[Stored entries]

"""

(** A device whose queues of one entry are laid out in a memory of 1 KiB: the receive queue's
    areas from 0 and its buffer at 512, the transmit queue's areas from 64 and an echo request
    in its buffer at 128. *)
Definition demo_rq : QueueState := mkQueue 1 true 0 16 24 0 0.
Definition demo_tq : QueueState := mkQueue 1 true 64 80 96 0 0.
Definition demo_request : list Z := wire_bytes demo_frame.
Definition demo_desc (addr len flags : Z) : list Z := to_le 8 addr ++ to_le 4 len ++ to_le 2 flags ++ to_le 2 0.
Definition demo_avail : list Z := [0; 0; 1; 0; 0; 0].
Definition demo_mem : Ram := mkRam (demo_desc 512 512 VIRTQ_DESC_F_WRITE ++ demo_avail ++ zrepeat 42 0 ++
  demo_desc 128 (zlen demo_request) 0 ++ demo_avail ++ zrepeat 42 0 ++ demo_request ++ zrepeat (896 - zlen demo_request) 0).
Definition demo_device : VirtioMmio Ram := mkDev demo_mem demo_host S_DRIVER_OK 0 0 [0; 0] TXQ [demo_rq; demo_tq].

Lemma demo_mapped a n : 0 <= a -> a + n <= 1024 -> mapped demo_mem a n.
Proof. intros Ha Hn i Hi. apply ram_byte_some. assert (zlen (ram demo_mem) = 1024) as -> by (vm_compute; reflexivity). lia. Qed.

Lemma demo_laid_out q : q = demo_rq \/ q = demo_tq -> laid_out demo_mem q /\ queue_ok q.
Proof.
  intros [-> | ->]; (split; [split | split; vm_compute; split; (discriminate || reflexivity)]; cbn [ready num driver device desc demo_rq demo_tq];
    [reflexivity | split; [unfold QUEUE_NUM_MAX; lia | by exists (2 ^ 16)] | lia | lia | lia | unfold sep; cbn; lia | unfold sep; cbn; lia | apply demo_mapped; lia]).
Qed.

Lemma demo_driven : driven demo_device demo_rq demo_tq.
Proof. split; [discriminate | reflexivity | apply demo_laid_out; by left | apply demo_laid_out; by right]. Qed.

Lemma demo_kickable : kickable demo_device demo_rq demo_tq [(0, demo_request)] [(0, [(512, 512)])].
Proof.
  split.
  - split; [split; [discriminate | vm_compute; reflexivity | intros [|i] h [= <-]; vm_compute; reflexivity]|]. apply Forall_cons. split; [|apply Forall_nil; exact I].
    exists [(128, zlen demo_request)], [demo_request]. split; [|split; [|split; [vm_compute; reflexivity|]]].
    + eapply (chain_last _ _ _ 0 0 128 _ 0 0); [cbn; lia | vm_compute; reflexivity | vm_compute; reflexivity | reflexivity | reflexivity].
    + apply Forall2_cons_2; [vm_compute; reflexivity | apply Forall2_nil_2].
    + apply Forall_cons. split; [right; vm_compute; discriminate | apply Forall_nil; exact I].
  - split; [split; [discriminate | vm_compute; reflexivity | intros [|i] h [= <-]; vm_compute; reflexivity]|]. apply Forall_cons. split; [|apply Forall_nil; exact I]. split.
    + eapply (chain_last _ _ _ 0 0 512 512 VIRTQ_DESC_F_WRITE 0); [cbn; lia | lia | vm_compute; reflexivity | reflexivity | reflexivity].
    + apply Forall_cons. split; [|apply Forall_nil; exact I]. split; [apply demo_mapped; cbn; lia|]. unfold sep. cbn. lia.
  - cbn. repeat constructor.
  - cbn. repeat (apply Forall_cons; split; [unfold sep; cbn; lia|]). apply Forall_nil. exact I.
Qed.
(* ===== verification/Drv.v ===== *)
(** * Driver programs

    A driver of [tb-hal] talks to the machine: it maps pages, takes and frees frames, and reads
    and writes device registers and memory.  A driver's code is a tree of such requests, each
    with a continuation for every answer; [Spent] is a loop that is still running when its fuel
    is used up.  The tree is read in two ways: against any machine, as the traces it can have
    ([ran]), checked by a monitor ([obeys]); and against a given machine ([interp]). *)
From Stdlib Require Import ZArith Lia.
From stdpp Require Import base numbers option tactics sets list.
From S2P Require Import Prelude.
Open Scope Z_scope.

(** A width of a memory access is in bytes. *)
Inductive ev : Type :=
  | MapPage (va pa : Z)
  | FrameAlloc
  | FrameFree (frame : Z)
  | RegRead (va : Z)
  | RegWrite (va v : Z)
  | RamRead (n : nat) (pa : Z)
  | RamWrite (n : nat) (pa v : Z)
  | DmaFence.

Definition answer (e : ev) : Type :=
  match e with
  | MapPage _ _ => bool
  | FrameAlloc => option Z
  | RegRead _ | RamRead _ _ => Z
  | FrameFree _ | RegWrite _ _ | RamWrite _ _ _ | DmaFence => unit
  end.

(** The machine's words have their widths. *)
Definition proper (e : ev) : answer e -> Prop :=
  match e with
  | RegRead _ => is_u32
  | RamRead n _ => in_u (8 * Z.of_nat n)
  | _ => fun _ => True
  end.

Inductive drv (A : Type) : Type :=
  | Ret (a : A)
  | Spent
  | Ask (e : ev) (k : answer e -> drv A).
Arguments Ret {A} a.
Arguments Spent {A}.
Arguments Ask {A} e k.

#[export] Instance drv_ret : MRet drv := @Ret.
#[export] Instance drv_bind : MBind drv := fun A B f => fix bind m :=
  match m with Ret a => f a | Spent => Spent | Ask e k => Ask e (fun r => bind (k r)) end.

Definition ask (e : ev) : drv (answer e) := Ask e Ret.

(** ** Traces *)

Record exchange := mkExchange { asked : ev; answered : answer asked }.

Inductive ending (A : Type) : Type :=
  | Done (a : A)
  | OutOfFuel
  | Cut.
Arguments Done {A} a.
Arguments OutOfFuel {A}.
Arguments Cut {A}.

(** The runs of a program in any environment, from its beginning. *)
Inductive ran {A} : drv A -> list exchange -> ending A -> Prop :=
  | ran_ret a : ran (Ret a) [] (Done a)
  | ran_spent : ran Spent [] OutOfFuel
  | ran_cut m : ran m [] Cut
  | ran_ask e k r tr o : proper e r -> ran (k r) tr o -> ran (Ask e k) (mkExchange e r :: tr) o.

(** ** Monitors *)

Section monitor.
Context {S : Type} (allowed : S -> ev -> Prop) (after : S -> forall e, answer e -> S).

(** Every request is allowed in the state the monitor has then, whatever the machine answers;
    [Q] holds at the end, and [E] where the fuel is used up. *)
Fixpoint obeys {A} (m : drv A) (s : S) (Q : A -> S -> Prop) (E : S -> Prop) : Prop :=
  match m with
  | Ret a => Q a s
  | Spent => E s
  | Ask e k => allowed s e /\ forall r, proper e r -> obeys (k r) (after s e r) Q E
  end.

Fixpoint accepts_trace (s : S) (tr : list exchange) : Prop :=
  match tr with
  | [] => True
  | x :: tr => allowed s (asked x) /\ accepts_trace (after s (asked x) (answered x)) tr
  end.
Fixpoint end_state (s : S) (tr : list exchange) : S :=
  match tr with [] => s | x :: tr => end_state (after s (asked x) (answered x)) tr end.

Lemma obeys_mono {A} (m : drv A) E : forall s (P Q : A -> S -> Prop), (forall a s, P a s -> Q a s) -> obeys m s P E -> obeys m s Q E.
Proof.
  induction m as [a | |e k IH]; intros s P Q HPQ; cbn; [apply HPQ | done|]. intros [Ha Hk]. split; [done|]. intros r Hr. eapply IH; [exact HPQ | by apply Hk].
Qed.

Lemma obeys_bind {A B} (m : drv A) (f : A -> drv B) E : forall s Q, obeys m s (fun a s => obeys (f a) s Q E) E -> obeys (m ≫= f) s Q E.
Proof.
  induction m as [a | |e k IH]; intros s Q; [done | done|]. intros [Ha Hk]. split; [done|]. intros r Hr. by apply IH, Hk.
Qed.

Lemma obeys_then {A B} (m : drv A) (f : A -> drv B) s P Q E : obeys m s P E -> (forall a s, P a s -> obeys (f a) s Q E) -> obeys (m ≫= f) s Q E.
Proof. intros Hm Hf. apply obeys_bind. by eapply obeys_mono. Qed.

Lemma obeys_ran {A} (m : drv A) s Q E tr o : obeys m s Q E -> ran m tr o ->
  accepts_trace s tr /\ match o with Done a => Q a (end_state s tr) | OutOfFuel => E (end_state s tr) | Cut => True end.
Proof.
  intros Ho Hr. revert s Ho. induction Hr as [a | |m|e k r tr o Hp _ IH]; intros s Ho; cbn in *; [done.. |].
  destruct Ho as [Ha Hk]. destruct (IH _ (Hk r Hp)) as [Hacc Hq]. done.
Qed.
End monitor.

(** ** A machine *)

(** [None]: the access faults, or never completes. *)
Class Machine (S : Type) := handle : forall e : ev, S -> option (answer e * S).

Fixpoint interp {S A} `{Machine S} (m : drv A) (s : S) : option (A * S) :=
  match m with
  | Ret a => Some (a, s)
  | Spent => None
  | Ask e k => match handle e s with Some (r, s) => interp (k r) s | None => None end
  end.

Section interp.
Context {S} `{Machine S}.

Lemma interp_bind {A B} (m : drv A) (f : A -> drv B) : forall s,
  interp (m ≫= f) s = match interp m s with Some (a, s) => interp (f a) s | None => None end.
Proof.
  induction m as [a | |e k IH]; intros s; [done | done|]. cbn. destruct (handle e s) as [[r s']|]; [|done]. apply IH.
Qed.

Lemma interp_then {A B} (m : drv A) (f : A -> drv B) s a s' : interp m s = Some (a, s') -> interp (m ≫= f) s = interp (f a) s'.
Proof. intros E. by rewrite interp_bind, E. Qed.

Lemma interp_ask e s r s' : handle e s = Some (r, s') -> interp (ask e) s = Some (r, s').
Proof. intros E. cbn. by rewrite E. Qed.

(** A run on a machine whose answers have their widths is a run. *)
Lemma interp_ran {A} (m : drv A) : (forall e s r s', handle e s = Some (r, s') -> proper e r) ->
  forall s a s', interp m s = Some (a, s') -> exists tr, ran m tr (Done a).
Proof.
  intros Hp. induction m as [a | |e k IH]; intros s a' s'; cbn; [intros [= <- <-]; exists []; constructor | done|].
  destruct (handle e s) as [[r s1]|] eqn:E; [|done]. intros Hi. destruct (IH r s1 a' s' Hi) as [tr Htr]. exists (mkExchange e r :: tr). constructor; [by eapply Hp | done].
Qed.
End interp.
Lemma rx_loop_progresses fuel dev f : forall resp written ai us s, 0 <= written -> (s = true \/ zlen resp - written < Z.of_nat fuel) -> progresses (rx_loop fuel dev f resp written ai us) s.
Proof.
  induction fuel as [|fuel IH]; intros resp written ai us s Hw Hs; cbn [rx_loop]; (destruct (Z.ltb_spec written (zlen resp)) as [Hlt|_]; cbn [negb]; [|calm_to]).
  { destruct Hs as [Hs|Hs]; [exact Hs | lia]. }
  cbv zeta. apply progresses_bind; [apply poll_keeps|]. intros ok. destruct ok; cbn [negb]; [|calm_to]. apply progresses_bind; [by apply keeps_ask|]. intros _.
  assert (forall pa, starve (ram_r32 pa) s (fun v s' => is_u32 v /\ s' = s || (v =? 0)) (fun s => s = true)) as Hlen by (intros pa; split; [done|]; intros r Hr; by split).
  eapply obeys_then; [apply Hlen|]. intros len s' [Hl ->]. unfold in_u in Hl. set (tk := if zlen resp - written <? len then zlen resp - written else len).
  assert (0 <= tk <= zlen resp - written /\ (len <> 0 -> 0 < tk)) as [Htk Hpos] by (subst tk; destruct (Z.ltb_spec (zlen resp - written) len); lia).
  eapply obeys_then; [apply read_bytes_keeps|]. intros got s' [-> Hgot]. clearbody tk.
  assert (zlen (ztake written resp ++ got ++ zdrop (written + tk) resp) = zlen resp) as Hsame by (assert (zlen got = tk) by (unfold zlen; lia); zl).
  assert (forall ai' us', progresses (rx_loop fuel dev f (ztake written resp ++ got ++ zdrop (written + tk) resp) (written + tk) ai' us') (s || (len =? 0))) as Hrec.
  { intros ai' us'. apply IH; [lia|]. destruct (Z.eqb_spec len 0) as [->|Hne]; [left; apply orb_true_r|]. rewrite orb_false_r. destruct Hs as [Hs|Hs]; [by left|]. right. specialize (Hpos Hne). lia. }
  destruct (_ <? _); [|apply Hrec]. fold (progresses (A := option Z * list Z)). calm_to. apply Hrec.
Qed.

Lemma chan_send_recv_progresses fuel slot req resp : zlen resp < Z.of_nat fuel -> progresses (chan_send_recv fuel slot req resp) false.
Proof.
  intros Hf. unfold chan_send_recv. destruct (_ || _ || _ || _); [calm_to|]. apply progresses_bind; [apply map_window_keeps|]. intros [base|]; [|calm_to]. cbv zeta.
  apply progresses_bind; [by apply keeps_ask|]. intros [f|]; [|calm_to]. unfold chan_session. calm_to. apply rx_loop_progresses; [done | right; lia].
Qed.

Definition starved (tr : list exchange) : Prop := exists pa, mkExchange (RamRead 4 pa) 0 ∈ tr.

Lemma starved_end tr : forall s, end_state starved_after s tr = true -> s = true \/ starved tr.
Proof.
  induction tr as [|[e r] tr IH]; intros s; cbn [end_state asked answered]; [by left|]. intros Hs. destruct (IH _ Hs) as [Hx|(pa & Hpa)]; [|right; exists pa; by right].
  destruct e as [| | | | |[|[|[|[|[|n]]]]] pa| |]; try by left. cbn in Hx. apply orb_true_iff in Hx as [Hx|Hx]; [by left|]. apply Z.eqb_eq in Hx. right. exists pa. rewrite <- Hx. by left.
Qed.

(** ** Properties *)

(** C18: whatever the device and the machine answer, a driver takes at most one frame, touches
    memory only inside it and the device only through the mapped window, frees it exactly once
    and only when the device is not driven, asks nothing of the machine after that, and holds
    no frame when it ends.  This is every step of every run of the entropy self-test, of a
    block request and of a channel session. *)
Theorem drivers_hold_one_frame slot : 0 <= slot < N_SLOTS ->
  let disciplined {A} (m : drv A) := forall tr o, ran m tr o -> accepts_trace dma_allowed dma_after Idle tr /\ forall a, o = Done a -> at_rest (end_state dma_after Idle tr) in
  disciplined virtio_selftest /\
  (forall req_type sector data, sector_sized data -> disciplined (blk_request slot req_type sector data)) /\
  (forall fuel req resp, disciplined (chan_send_recv fuel slot req resp)).
Proof.
  intros Hs disciplined. assert (forall A (m : drv A), settles m Idle -> disciplined A m) as Hd.
  { intros A m Hm tr o Hr. destruct (obeys_ran _ _ _ _ _ _ _ _ Hm Hr) as [Ha He]. split; [exact Ha|]. intros a ->. exact He. }
  split; [|split]; intros; apply Hd; [apply virtio_selftest_settles | by apply blk_request_settles | by apply chan_send_recv_settles].
Qed.

(** C19: a channel session ends, however the device behaves, unless the device completes a
    receive buffer with no bytes in it: with a turn of the receive loop for every byte
    expected and one more, no run of a session in which every completion has a byte runs out
    of fuel.  (A device that completes buffers with no bytes for ever keeps the session going
    for ever: [starving_session_never_ends].) *)
Theorem chan_session_ends fuel slot req resp tr o : zlen resp < Z.of_nat fuel -> ran (chan_send_recv fuel slot req resp) tr o -> ~ starved tr -> o <> OutOfFuel.
Proof.
  intros Hf Hr Hns ->. destruct (obeys_ran _ _ _ _ _ _ _ _ (chan_send_recv_progresses fuel slot req resp Hf) Hr) as [_ He]. by destruct (starved_end _ _ He).
Qed.

(** ** A device that starves the session

    It accepts everything and completes every receive buffer with no bytes; the state counts
    the receive queue's kicks. *)
Definition starving_reply (e : ev) (k : Z) : answer e * Z :=
  match e with
  | MapPage _ _ => (true, k)
  | FrameAlloc => (Some 0x100000, k)
  | RegRead va => (if va =? VIRTIO_WINDOW_VA + R_DEVICE_FEATURES then 1 else if va =? VIRTIO_WINDOW_VA + R_STATUS then S_FEATURES_OK
                   else if va =? VIRTIO_WINDOW_VA + R_QUEUE_NUM_MAX then 4 else 1, k)
  | RegWrite va v => (tt, if (va =? VIRTIO_WINDOW_VA + R_QUEUE_NOTIFY) && (v =? 0) then k + 1 else k)
  | RamRead n pa => (if pa =? 0x100000 + CHAN_TX_USED_OFF + 2 then 1 else if pa =? 0x100000 + CHAN_RX_USED_OFF + 2 then wrap 16 (1 + k) else 0, k)
  | FrameFree _ | RamWrite _ _ _ | DmaFence => (tt, k)
  end.
#[local] Instance starving : Machine Z := fun e k => Some (starving_reply e k).
Lemma poll_triple d F o seen : 0 <= o -> o + 2 <= 4096 -> triple (shares d F) (poll (f + o) seen) (fun ok s => ok = negb (of_le (zsub o 2 F) =? seen) /\ shares d F s).
Proof.
  intros Ho Hl. unfold poll. assert (0 < Z.to_nat POLL_CAP)%nat as Hn by (unfold POLL_CAP; lia). revert Hn. generalize (Z.to_nat POLL_CAP). intros n Hn.
  induction n as [|n IH]; [lia|]. cbn [poll_n]. eapply triple_bind; [apply ram_read_triple; lia|]. intros v. cbn beta. change (Z.of_nat 2) with 2. destruct (Z.eqb_spec v seen) as [->|Hne].
  - destruct n as [|n].
    + apply triple_ret. intros s [<- Hs]. by rewrite Z.eqb_refl.
    + eapply triple_pre; [|apply IH; lia]. by intros s [_ Hs].
  - apply triple_ret. intros s [-> Hs]. split; [|done]. by rewrite (proj2 (Z.eqb_neq _ _)).
Qed.

#[local] Opaque poll.

(** *** Setting the device up *)

Abbreviation W := VIRTIO_WINDOW_VA.
Abbreviation console := (mkDev m0).

Lemma know {A B} (a v : A) P (k : drv B) (Q : B -> Vm M -> Prop) : (a = v -> triple P k Q) -> triple (fun s => a = v /\ P s) k Q.
Proof. intros Hk s [E Hs]. by apply Hk. Qed.

(** A register write that leaves the device as [d], and a register read of [d]. *)
Ltac leaves d := eapply triple_bind; [apply (reg_write_triple _ _ _ d); [by vm_compute | reflexivity | try (by vm_compute) | reflexivity]|]; intros [].
Ltac reads := eapply triple_bind; [apply reg_read_triple; [by vm_compute | reflexivity | by vm_compute]|]; intros ?; apply know; intros ->.

Lemma begin_init_triple d F : triple (shares d F) (begin_init W) (fun _ => shares (console (host d) 3 0 0 [0; 0] 0 [queue_default; queue_default]) F).
Proof.
  unfold begin_init. leaves (reset d). leaves (console (host d) 1 0 0 [0; 0] 0 [queue_default; queue_default]). apply reg_write_triple; [by vm_compute | reflexivity | by vm_compute | reflexivity].
Qed.

Lemma negotiate_triple h qs F : triple (shares (console h 3 0 0 [0; 0] 0 qs) F) (negotiate W) (fun ok s => ok = true /\ shares (console h 11 1 1 [0; 1] 0 qs) F s).
Proof.
  unfold negotiate. leaves (console h 3 1 0 [0; 0] 0 qs). reads.
  change (Z.land (read_reg _ _) Driver.VIRTIO_F_VERSION_1_HI =? 0) with false. cbv iota.
  leaves (console h 3 1 0 [0; 0] 0 qs). leaves (console h 3 1 0 [0; 0] 0 qs). leaves (console h 3 1 1 [0; 0] 0 qs). leaves (console h 3 1 1 [0; 1] 0 qs). leaves (console h 11 1 1 [0; 1] 0 qs).
  reads. by apply triple_ret.
Qed.

Lemma address_pair a : is_u64 a -> set_addr (set_addr 0 (wrap 32 a) false) (wrap 32 (Z.shiftr a 32)) true = a.
Proof.
  intros Ha. unfold in_u in Ha. pose proof (Z.mod_pos_bound a (2 ^ 32) ltac:(lia)) as Hm. assert (0 <= a / 2 ^ 32 < 2 ^ 32) as Hd by (split; [apply Z.div_pos; lia | apply Z.div_lt_upper_bound; lia]).
  rewrite Z.shiftr_div_pow2 by lia. rewrite (wrap_small 32 (a / 2 ^ 32)) by done. rewrite (set_addr_eq 0) by first [unfold in_u; lia | apply wrap_in_u; lia]. rewrite Z.div_0_l, Z.mul_0_l, Z.add_0_l by done. unfold wrap.
  rewrite set_addr_eq by (unfold in_u; lia). rewrite Z.mod_mod by lia. pose proof (Z.div_mod a (2 ^ 32) ltac:(lia)). lia.
Qed.

(** The queue between [l] and [qs] is selected and set up while the others are as they were. *)
Ltac half q Hstep Hsel := eapply triple_bind; [apply (Hstep _ _ _ q); [by vm_compute | reflexivity | try done; by vm_compute | intros d E1 E2; exact (f_equal (fun x => Val (Some x)) (Hsel d _ _ E1 E2))]|]; intros [].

"""

**Exercise aim:**
From the data above, reproduce word for word the lines running from the line with "#[local] Opaque poll." to the line with "(** A register", ends included.

**Exercise result:**
#[local] Opaque poll.

(** *** Setting the device up *)

Abbreviation W := VIRTIO_WINDOW_VA.
Abbreviation console := (mkDev m0).

Lemma know {A B} (a v : A) P (k : drv B) (Q : B -> Vm M -> Prop) : (a = v -> triple P k Q) -> triple (fun s => a = v /\ P s) k Q.
Proof. intros Hk s [E Hs]. by apply Hk. Qed.

(** A register write that leaves the device as [d], and a register read of [d]. *)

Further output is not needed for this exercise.